▶ [Task prompt]:
For each line below with the word "string", write out a copy.

----

(** C1, as the code has it.  The merged configuration is the chain's
    mappings applied from the deepest ancestor to the root, so a key holds
    the value of the descriptor closest to the root that has it, and every
    key of the root holds the root's value; the loader returns it for every
    include chain the file system holds, given fuel for its length.  Root
    A = {x: 1, include: B} with B = {x: 2, y: 3} gives
    {x: 1, y: 3, include: B}: the merge keeps the [include] key, which
    [parse_bulk] removes afterwards. *)
Theorem bulk_merge_root_wins :
  forall (contents : list (string * string * dict pyval)) (s : state),
    Forall (fun c => NoDup (dict_keys (snd c))) contents ->
    (exists s',
        merge_contents contents s =
          (Ok (fold_left dict_update (List.map snd (List.rev contents)) []),
           s') /\
        (forall k,
            dict_get k
              (fold_left dict_update (List.map snd (List.rev contents)) []) =
            lookup_chain k contents) /\
        (forall file parent root rest k v,
            contents = (file, parent, root) :: rest ->
            dict_get k root = Some v ->
            dict_get k
              (fold_left dict_update (List.map snd (List.rev contents)) []) =
            Some v)) /\
    (forall E fuel bulkfile,
        dict_get "bulk" (attrs (cmd s)) = Some bulkfile ->
        include_chain E (cwd s) bulkfile contents ->
        List.length contents <= fuel ->
        exists s',
          load_bulk E fuel s =
            (Ok (fold_left dict_update
                   (List.map snd (List.rev contents)) []), s')) /\
    fst ((setattr "bulk" (PStr "A.yml") ;;; load_bulk Demo.env_AB 8)
           (Demo.start "/w")) =
      Ok [("x", PInt 1); ("y", PInt 3); ("include", PStr "B.yml")].
Proof.
  intros contents s Hwf. split; [|split; [|reflexivity]].
  2: { intros E fuel bulkfile Hbulk Hchain Hfuel.
       destruct (load_contents_chain E (cwd s) bulkfile contents Hchain
                   fuel [] s eq_refl Hfuel) as (s1 & Hload & _).
       assert (Hrev : Forall (fun c => NoDup (dict_keys (snd c)))
                        (List.rev contents)).
       { apply Forall_forall. intros c Hc. apply in_rev in Hc.
         revert c Hc. now apply Forall_forall. }
       destruct (merge_loop_spec (List.rev contents) Hrev [] s1)
         as (s' & Hrun & _).
       exists s'. unfold load_bulk. unfold_m. rewrite Hbulk.
       simpl in Hload. rewrite Hload. exact Hrun. }
  assert (Hrev : Forall (fun c => NoDup (dict_keys (snd c)))
                        (List.rev contents)).
  { apply Forall_forall. intros c Hc. apply in_rev in Hc.
    revert c Hc. now apply Forall_forall. }
  destruct (merge_loop_spec (List.rev contents) Hrev [] s)
    as (s' & Hrun & Hget).
  exists s'. split; [exact Hrun|].
  assert (Hall : forall k,
             dict_get k
               (fold_left dict_update (List.map snd (List.rev contents)) []) =
             lookup_chain k contents).
  { intros k. rewrite Hget, rev_involutive.
    destruct (lookup_chain k contents); reflexivity. }
  split; [exact Hall|].
  intros file parent root rest k v -> Hk.
  rewrite Hall. simpl. now rewrite Hk.
Qed.

Lemma bulk_merge_root_wins_witness :
  dict_get "x"
    (fold_left dict_update
       (List.map snd
          (List.rev [("/w/A.yml", "/w", Demo.yaml_A);
                     ("/w/B.yml", "/w", Demo.yaml_B)])) []) =
  Some (PInt 1).
Proof.
  assert (Hwf : Forall (fun c : string * string * dict pyval =>
                          NoDup (dict_keys (snd c)))
                  [("/w/A.yml", "/w", Demo.yaml_A);
                   ("/w/B.yml", "/w", Demo.yaml_B)]).
  { repeat constructor; simpl; intuition discriminate. }
  destruct (bulk_merge_root_wins
              [("/w/A.yml", "/w", Demo.yaml_A);
               ("/w/B.yml", "/w", Demo.yaml_B)]
              (Demo.start "/w") Hwf) as ((s' & _ & _ & Hroot) & _ & _).
  apply (Hroot "/w/A.yml" "/w" Demo.yaml_A
               [("/w/B.yml", "/w", Demo.yaml_B)] "x" (PInt 1));
    reflexivity.
Defined.

(** The merged configuration of the example is not {x: 1, y: 3}: it also
    maps [include] to B.  And in the chain R, M, D, where all three give
    [x], the key is in the ancestor D and in its descendant M, but the
    merged value is that of R, not that of M. *)
Lemma bulk_merge_example_keeps_include :
  (exists bulk,
      fst ((setattr "bulk" (PStr "A.yml") ;;; load_bulk Demo.env_AB 8)
             (Demo.start "/w")) = Ok bulk /\
      dict_get "include" bulk = Some (PStr "B.yml") /\
      ~ dict_equiv bulk [("x", PInt 1); ("y", PInt 3)]) /\
  (exists bulk,
      fst ((setattr "bulk" (PStr "R.yml") ;;; load_bulk Demo.env_RMD 8)
             (Demo.start "/w")) = Ok bulk /\
      dict_get "x" Demo.yaml_D = Some (PInt 3) /\
      dict_get "x" Demo.yaml_M = Some (PInt 2) /\
      dict_get "x" bulk = Some (PInt 1)).
Proof.
  split.
  - exists [("x", PInt 1); ("y", PInt 3); ("include", PStr "B.yml")].
    split; [reflexivity|]. split; [reflexivity|].
    intros H. specialize (H "include"). discriminate H.
  - exists [("x", PInt 1); ("include", PStr "M.yml")].
    repeat split.
Qed.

----

▶ [Response]:
  forall (contents : list (string * string * dict pyval)) (s : state),
  assert (Hwf : Forall (fun c : string * string * dict pyval =>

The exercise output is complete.